The Great Western Railway (GWR) 5205 Class is a class of 2-8-0T steam locomotives.

==History==
===5205 Class===
They were designed for short-haul coal trips from coal mines to ports in South Wales. They were based on the 4200 Class which had been introduced by the Great Western Railway in 1910. The 5205 series were of the same general design and 70 of the 5205 class were built, 5205-5274. They retained the straight frames of the 4200s, but had outside steam pipes and 19 in diameter cylinders so were slightly more powerful than their predecessors. In later years, many would be rebuilt to incorporate the 5275 raised footplate.

Twenty 5205s, 5255-5274 were converted to the 7200 Class in 1934/6.

===5275 Class===
Twenty more locomotives to the same general design were built from 1930. This series had curved frames at the front with a raised section of frame over cylinders which were of the same size as the 5205 series. These were 5275 to 5294. These were all rebuilt as 7200 Class in 1934 without seeing significant use as a consequence of the stock market crash of 1929, with Welsh coal traffic decreasing immensely shortly before the 5275’s were built. Ten more, 5255-5264 were built in 1940 due to coal traffic rising as World War II picked up, these reusing numbers from 5205 class members which had also been rebuilt into the 7200 Class.

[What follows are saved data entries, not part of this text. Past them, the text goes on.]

Lemma begin_sweep_good sw w : good w -> sw ∈ swaps w -> is_sweeping sw = true ->
  good (begin_sweep e sw w).2 /\ leaves_others w (begin_sweep e sw w).2 (sw_id sw)
  /\ forall c, (begin_sweep e sw w).1 = Some c -> ACommit c ∈ acts (begin_sweep e sw w).2
       /\ forall s, s ∈ swaps (begin_sweep e sw w).2 -> sw_id s = sw_id sw -> sweep_commitment s = Ok c
            /\ sweepable seen (acts (begin_sweep e sw w).2) (terms (begin_sweep e sw w).2) s.
Proof.
  intros HW Hs HP. unfold begin_sweep. destruct (match sweep_dest sw with Some d => Some d | None => generate_mss e (sw_id sw) end) as [dest|] eqn:ED.
  2: { split; [exact HW|]. split; [intros x Hx _; exact Hx|discriminate]. }
  set (l := update_first (sw_id sw) (set_dest dest) (swaps w)). pose proof (ok_ids _ _ _ (proj1 HW)) as HN.
  assert (HG : good (with_swaps l (dirty w) w)).
  { apply good_update; [exact HW|reflexivity|]. intros s HI E HS. pose proof (same_id _ _ _ HN HI Hs E) as ->.
    destruct (sweep_dest sw) as [d|] eqn:Ed.
    { injection ED as ->. replace (set_dest dest sw) with sw; [exact HS|]. unfold set_dest. rewrite <- Ed. destruct sw; reflexivity. }
    assert (HX : sweepable seen (acts w) (terms w) sw -> sweepable seen (acts w) (terms w) (set_dest dest sw)).
    { intros HX q Eq. destruct (HX q Eq) as [HP'|HP']; [left; exact HP'|]. destruct HP' as (am & de & sc & mp & ti & pk & sa & _ & _ & Ed' & _). congruence. }
    unfold swap_ok in *. cbn [set_dest phase]. unfold is_sweeping in HP. destruct (phase sw) as [| | |p [c|]| | | |] eqn:EP; try discriminate HP.
    - destruct HS as [[ES HC] HO]. exfalso. unfold sweep_commitment, build_sweep in ES. rewrite Ed in ES. repeat ok_step. discriminate.
    - apply HX, HS. }
  assert (HL : forall x, x ∈ swaps w -> sw_id x <> sw_id sw -> x ∈ l) by (intros; apply update_first_other; assumption).
  destruct (sweep_commitment (set_dest dest sw)) as [c| |] eqn:EC.
  - cbn [fst snd]. split; [|split; [exact HL|]].
    + apply good_act; [apply good_save, HG|]. exists (acts w), l, (written e (length (acts w))), (set_dest dest sw).
      split; [reflexivity|]. split; [apply update_first_here; assumption|exact EC].
    + intros c'. destruct (commit_external e c); [|discriminate]. intros [= <-]. split; [cbn; apply elem_of_app; right; left|].
      intros s Hs' E. change (s ∈ l) in Hs'. assert (s = set_dest dest sw) as ->.
      { eapply same_id; [|exact Hs'|apply update_first_here; assumption|exact E]. unfold l. rewrite update_first_ids by reflexivity. exact HN. }
      split; [exact EC|]. eapply (sweepable_mono _ (acts w)); [|reflexivity|].
      * intros x Hx. cbn. apply elem_of_app. left. apply elem_of_app. left. exact Hx.
      * pose proof (ok_swaps _ _ _ (proj1 HG)) as HX. rewrite Forall_forall in HX. specialize (HX _ Hs').
        unfold swap_ok in HX. cbn [set_dest phase] in HX. unfold is_sweeping in HP. destruct (phase sw) as [| | |p [c0|]| | | |]; try discriminate HP; apply HX.
  - split; [apply good_save, HG|]. split; [exact HL|discriminate].
  - split; [apply good_save, HG|]. split; [exact HL|discriminate].
Qed.

Lemma touch_leaves id f w : leaves_others w (touch id f w) id.
Proof. intros x Hx E. apply update_first_other; assumption. Qed.

Lemma finish_sweep_good sw w c : good w -> sweep_commitment sw = Ok c -> ACommit c ∈ acts w -> sweepable seen (acts w) (terms w) sw ->
  good (finish_sweep e sw w).2 /\ swaps (finish_sweep e sw w).2 = swaps w /\ acts w ⊆ acts (finish_sweep e sw w).2
  /\ terms (finish_sweep e sw w).2 = terms w.
Proof.
  intros HW E HC HX. unfold finish_sweep. unfold sweep_commitment in E. destruct (build_sweep sw) as [b| |] eqn:EB; [|discriminate..].
  injection E as <-. split; [|split; [reflexivity|split; [intros x Hx; cbn; apply elem_of_app; left; exact Hx|reflexivity]]].
  apply good_act; [exact HW|]. split; [exact HC|]. assert (EP : exists p, preimage sw = Some p).
  { clear -EB. unfold build_sweep in EB. destruct (preimage sw); [eauto|discriminate]. }
  destruct EP as [p Ep]. exists sw, p. split; [exact EB|]. split; [exact Ep|apply HX, Ep].
Qed.

(** A swap whose commitment is sent goes on to another phase of the same commitment. *)
Lemma good_advance id f w c : good w -> (forall s, sw_id (f s) = sw_id s) ->
  (forall s, phase (f s) = ConfirmingMds c (tip e) \/ exists p, phase (f s) = SweepingMds p (Some c)) ->
  (forall s, s ∈ swaps w -> sw_id s = id -> sweep_commitment (f s) = Ok c /\ sweepable seen (acts w) (terms w) (f s)) ->
  ACommit c ∈ acts w -> good (touch id f w).
Proof.
  intros HW Hf HP HS HC. apply good_update; [exact HW|exact Hf|]. intros s Hs E _. destruct (HS s Hs E) as [H1 H2].
  unfold swap_ok. destruct (HP s) as [->|[p ->]]; auto.
Qed.

Lemma good_sweep_one w sw : good w -> sw ∈ swaps w -> good (sweep_one e w sw) /\ leaves_others w (sweep_one e w sw) (sw_id sw).
Proof.
  intros HW Hs. unfold sweep_one.
  assert (H0 : good w /\ leaves_others w w (sw_id sw)) by (split; [exact HW|intros x Hx _; exact Hx]).
  destruct (phase sw) as [| | |pre commitment| | | |] eqn:EP; try exact H0.
  destruct (sweep_dead_end sw (tip e)) as [d|].
  { split; [apply good_touch; [exact HW|reflexivity|intros; exact I]|apply touch_leaves]. }
  destruct (negb _); [exact H0|]. destruct commitment as [c|].
  - destruct (check_commitment e c); [|exact H0].
    pose proof (ok_swaps _ _ _ (proj1 HW)) as HX. rewrite Forall_forall in HX. specialize (HX sw Hs). unfold swap_ok in HX. rewrite EP in HX.
    destruct HX as [[ES HC] HO]. destruct (finish_sweep_good sw w c HW ES HC HO) as (G & E1 & E2 & E3).
    destruct (finish_sweep e sw w) as [[] w1] eqn:EF; cbn [snd] in *.
    + split; [|intros x Hx HN; apply touch_leaves; [rewrite E1; exact Hx|exact HN]].
      apply (good_advance _ _ _ c); [exact G|reflexivity|left; reflexivity| |apply E2, HC].
      intros s Hs' E. rewrite E1 in Hs'. rewrite (same_id _ _ _ (ok_ids _ _ _ (proj1 HW)) Hs' Hs E). split; [exact ES|]. rewrite E3. exact (sweepable_mono _ _ _ _ _ sw E2 (fun x Hx => Hx) HO).
    + split; [apply good_deferred, G|]. intros x Hx HN. apply touch_leaves; [rewrite E1; exact Hx|exact HN].
  - destruct (begin_sweep_good sw w HW Hs) as (G & L & HC); [unfold is_sweeping; rewrite EP; reflexivity|].
    destruct (begin_sweep e sw w) as [[c|] w1]; cbn [fst snd] in *.
    + destruct (HC c eq_refl) as [H1 H2]. split; [|intros x Hx HN; apply touch_leaves; [apply L; assumption|exact HN]].
      apply (good_advance _ _ _ c); [exact G|reflexivity|right; exists pre; reflexivity|exact H2|exact H1].
    + split; [apply good_deferred, G|]. intros x Hx HN. apply touch_leaves; [apply L; assumption|exact HN].
Qed.

Lemma good_confirm_one w sw : good w -> sw ∈ swaps w -> good (confirm_one e w sw) /\ leaves_others w (confirm_one e w sw) (sw_id sw).
Proof.
  intros HW Hs. unfold confirm_one.
  assert (H0 : good w /\ leaves_others w w (sw_id sw)) by (split; [exact HW|intros x Hx _; exact Hx]).
  destruct (phase sw) as [| | | |c sent| | |] eqn:EP; try exact H0. destruct (build_sweep sw) as [b| |]; try exact H0.
  destruct (forallb _ _).
  { split; [apply good_touch; [exact HW|reflexivity|intros; exact I]|apply touch_leaves]. }
  destruct (_ <=? _); [|exact H0].
  pose proof (ok_swaps _ _ _ (proj1 HW)) as HX. rewrite Forall_forall in HX. specialize (HX sw Hs). unfold swap_ok in HX. rewrite EP in HX.
  destruct HX as [[ES HC] HO]. destruct (finish_sweep_good sw w c HW ES HC HO) as (G & E1 & E2 & E3).
  destruct (finish_sweep e sw w) as [[] w1] eqn:EF; cbn [snd] in *.
  - split; [|intros x Hx HN; apply touch_leaves; [rewrite E1; exact Hx|exact HN]].
    apply (good_advance _ _ _ c); [exact G|reflexivity|left; reflexivity| |apply E2, HC].
    intros s Hs' E. rewrite E1 in Hs'. rewrite (same_id _ _ _ (ok_ids _ _ _ (proj1 HW)) Hs' Hs E). split; [exact ES|]. rewrite E3. exact (sweepable_mono _ _ _ _ _ sw E2 (fun x Hx => Hx) HO).
  - split; [exact G|]. intros x Hx _. rewrite E1. exact Hx.
Qed.

Lemma good_tick w : coins e ⊆ seen -> good w -> good (tick_swaps e w).
Proof.
  intros HSe HW. unfold tick_swaps. destruct (_ && _); [exact HW|]. destruct (negb _); [exact HW|].
  destruct (evm_key e) as [k|] eqn:EK; [|exact HW]. apply (key_ok HE) in EK as ->.
  set (w1 := fill_bids e (confirm_bids e (confirm_locks e w))).
  assert (G1 : good w1) by (apply good_fill_bids; [exact HSe|]; apply good_confirm_bids, good_confirm_locks, HW).
  set (w2 := send_claims e (read_events e key w1)).
  assert (G2 : good w2) by (apply good_send_claims, good_read_events, G1).
  assert (G3 : good (sweep_all e w2)).
  { apply foldl_each; [apply filter_ids, (ok_ids _ _ _ (proj1 G2))|exact G2|intros s Hs; apply (filter_elem _ _ _ Hs)|].
    intros w' s _ G Hs. apply good_sweep_one; assumption. }
  assert (G4 : good (confirm_sweeps e (sweep_all e w2))).
  { apply foldl_each; [apply filter_ids, (ok_ids _ _ _ (proj1 G3))|exact G3|intros s Hs; apply (filter_elem _ _ _ Hs)|].
    intros w' s _ G Hs. apply good_confirm_one; assumption. }
  cbv zeta. fold w2. pose proof (good_send_refunds _ G4) as G5. destruct (dirty _); [apply good_save|]; exact G5.
Qed.

(** ** The calls of the user *)

Lemma good_take_ask group_id unit w : good w -> good (take_ask e group_id unit w).2.
Proof.
  intros HW. unfold take_ask. destruct (check_ask e group_id unit) as [[[a u] r]| |]; try exact HW.
  set (s := taker_swap e (fresh_id e w) a u r). assert (HP : good (push e s w)) by (apply good_push; [exact HW|reflexivity|exact I]).
  assert (HA : good (act (ALock (u_secret_hash u) (maker_evm_addr a) r (u_wei_amount u)) (push e s w))).
  { apply good_act; [exact HP|]. exists (acts w), (swaps w ++ [s]), (written e (length (acts w))), s.
    split; [reflexivity|]. split; [apply elem_of_app; right; left|auto]. }
  destruct (lock e _ _ _ _); cbn [snd]; apply good_save, good_update; try exact HA; try reflexivity; intros; exact I.
Qed.

Lemma price_units_hashes mds wei denoms : forall alloc i j u, price_units e mds wei alloc i denoms !! j = Some u ->
  u_secret_hash u = hash (random32 e (2 * (i + j))).
Proof.
  induction denoms as [|v rest IH]; intros alloc i j u E; [discriminate|]. cbn [price_units] in E. destruct rest as [|v' rest].
  - destruct j as [|j]; [|discriminate]. injection E as <-. cbn [u_secret_hash]. do 3 f_equal. lia.
  - destruct j as [|j]; [injection E as <-; cbn [u_secret_hash]; (do 3 f_equal); lia|]. cbn [lookup list_lookup] in E.
    rewrite (IH _ _ _ _ E). do 3 f_equal. lia.
Qed.

End Steps.

(** The calls that add no swap ask nothing of the environment. *)
Section Orders.
Context `{Blake3}.
Context (key : arr 20) (seen : gset hash32) (e : Env).

Lemma with_bids_keeps bs w : watcher_ok key seen w -> terms w ⊆ map bid_terms bs -> watcher_ok key seen (with_orders (orders w) bs w).
Proof. intros HW HT. apply with_orders_keeps; [exact HW|reflexivity|exact HT|apply (ok_orders _ _ _ HW)]. Qed.

Lemma record_ask_keeps group_id commitment mds wei lifetime refund_pk us th outs w : watcher_ok key seen w ->
  plan_ask e mds wei lifetime refund_pk = Ok (us, th, outs) -> watcher_ok key seen (record_ask e group_id commitment mds wei th us w).
Proof.
  intros HW E. apply with_orders_keeps; [exact HW|intros x Hx; apply elem_of_app; left; exact Hx|reflexivity|].
  apply Forall_app. split; [apply (ok_orders _ _ _ HW)|]. apply Forall_singleton. split; cbn [unit_prices secrets].
  - rewrite length_map, length_imap. reflexivity.
  - unfold plan_ask in E. repeat ok_step. apply Forall_lookup. intros i p Ep. rewrite list_lookup_imap in Ep.
    match type of Ep with context [?l !! i] => destruct (l !! i) as [u|] eqn:EU; [|discriminate] end. injection Ep as <-.
    cbn [fst snd]. match goal with EP : price_units _ _ _ _ _ _ = us |- _ => rewrite <- EP in EU end.
    rewrite (price_units_hashes _ _ _ _ _ _ _ _ EU). reflexivity.
Qed.

Lemma place_bid_keeps mds wei ttl bond w : watcher_ok key seen w -> watcher_ok key seen (place_bid e mds wei ttl bond w).2.
Proof.
  intros HW. unfold place_bid. destruct (_ || _); [exact HW|]. destruct (negb _); [exact HW|]. destruct (negb _); [exact HW|].
  destruct (generate_mss e []) as [d|]; [|exact HW]. cbv zeta.
  assert (HT : forall b, terms w ⊆ map bid_terms (my_bids w ++ [b])) by (intros b x Hx; rewrite map_app; apply elem_of_app; left; exact Hx).
  set (w1 := act _ (with_orders _ (my_bids w ++ _) w)). assert (HG : watcher_ok key seen w1) .
  { apply act_keeps; [apply with_bids_keeps; [exact HW|apply HT]|]. do 3 eexists. split; [|reflexivity].
    unfold terms. cbn [with_orders my_bids]. rewrite map_app. apply elem_of_app. right. left. }
  destruct (create_bid e _ _ _ _ _ _); [|exact HG]. apply with_bids_keeps; [exact HG|]. unfold terms, w1. cbn [act with_orders my_bids].
  rewrite !map_app. reflexivity.
Qed.

Lemma cancel_bid_keeps id w : watcher_ok key seen w -> watcher_ok key seen (cancel_bid e id w).2.
Proof.
  intros HW. unfold cancel_bid. destruct (List.find _ _); [|exact HW]. destruct (negb _); [exact HW|].
  destruct (cancel e id); [|exact HW]. apply with_bids_keeps; [exact HW|]. rewrite update_bid_terms; reflexivity.
Qed.

End Orders.


(** * Every reachable watcher *)

Section Runs.
Context `{Blake3}.
Context (key : arr 20).

(** The watchers that can come about, with the coins that their ticks have seen. *)
Inductive reachable : gset hash32 -> Watcher -> Prop :=
  | at_start : reachable ∅ (mkWatcher [] 0 false [] [] ([], 0) [])
  | at_tick seen w e : reachable seen w -> env_ok key e -> ids_fresh e w -> reachable (seen ∪ coins e) (tick_swaps e w)
  | at_take seen w e g u : reachable seen w -> env_ok key e -> ids_fresh e w -> reachable seen (take_ask e g u w).2
  | at_ask seen w e g c mds wei life pk us th outs : reachable seen w -> plan_ask e mds wei life pk = Ok (us, th, outs) ->
      reachable seen (record_ask e g c mds wei th us w)
  | at_bid seen w e mds wei ttl bond : reachable seen w -> reachable seen (place_bid e mds wei ttl bond w).2
  | at_cancel seen w e id : reachable seen w -> reachable seen (cancel_bid e id w).2
  | at_restart seen w : reachable seen w -> reachable seen (restart w).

Table of orders and numbers
| Year | Quantity | Lot No. | Locomotive numbers | Notes |
|---|---|---|---|---|
| 1923 | 10 | 223 | 5205–5214 |  |
| 1924 | 30 | 225 | 5215–5244 |  |
| 1925–26 | 30 | 233 | 5245–5274 | 5255–5274 rebuilt as 7200 class 2-8-2T locomotives |
| 1930 | 20 | 266 | 5275–5294 | all rebuilt as 7200 class 2-8-2T locomotives |
| 1940 | 10 | 329 | 5255–5264 | Reuse numbers from the rebuilt 5205s of 1925/6 |

==Use==
The 5205s and 5275s were largely used in South Wales alongside 4200 class engines, working the profitable coal traffic. They also saw use on Iron Ore trains and general freight traffic. A few found their way onto the Midland region and performed banking duties on the Lickey Incline.

==Preservation==
Three examples of the 5205 class have been preserved with two of them 5224 and 5239 having run in preservation. No members of the 5275 class have been preserved in their original form, but two survive in rebuilt form in the 7200 class.

| Number | Year Built | Withdrawn | Location | Status | Photograph | Notes |
|---|---|---|---|---|---|---|
| 5224 | 1924 | 1963 | Peak Rail | In store |  | Left Woodham Brothers, Barry Island in October 1978. Now owned by Pete Waterman, stored at Peak Rail. Has a 5275 style front end, curved foot plate and a raised section over the cylinders. Returned in 2000 and withdrawn in 2011, she is now in store awaiting overhaul to working condition. |
| 5227 | 1924 | 1962 | Didcot Railway Centre. | Scrapyard condition |  | One of the "Barry Ten". Retains straight frames. Axleboxes being used as part of the 4709 project. The Standard No. 4 Boiler, pony truck wheel set, 2 pony truck axleboxes, 4 horn guides and 2 eccentric sheaves are being transferred to the new build Churchward County 3840 "County of Montgomery." The remainder of the locomotive has been sold to an individual who intends to restore the locomotive to working order, which includes manufacturing the parts that were removed for the new build project. It is hoped the engine will remain at Didcot. |
| 5239 Goliath | 1924 | 1963 | Dartmouth Steam Railway | Operational |  | Left Barry Island in June 1973. 5275 has front end, curved foot plate and a raised section over the cylinders. Overhauled at the East Somerset Railway from 2017 - 2019 for the Dartmouth Steam Railway. Returned to Dartmouth in March 2020. |

==Models==

In 2012, Hornby released models of the 5205 class in both BR black and GWR green.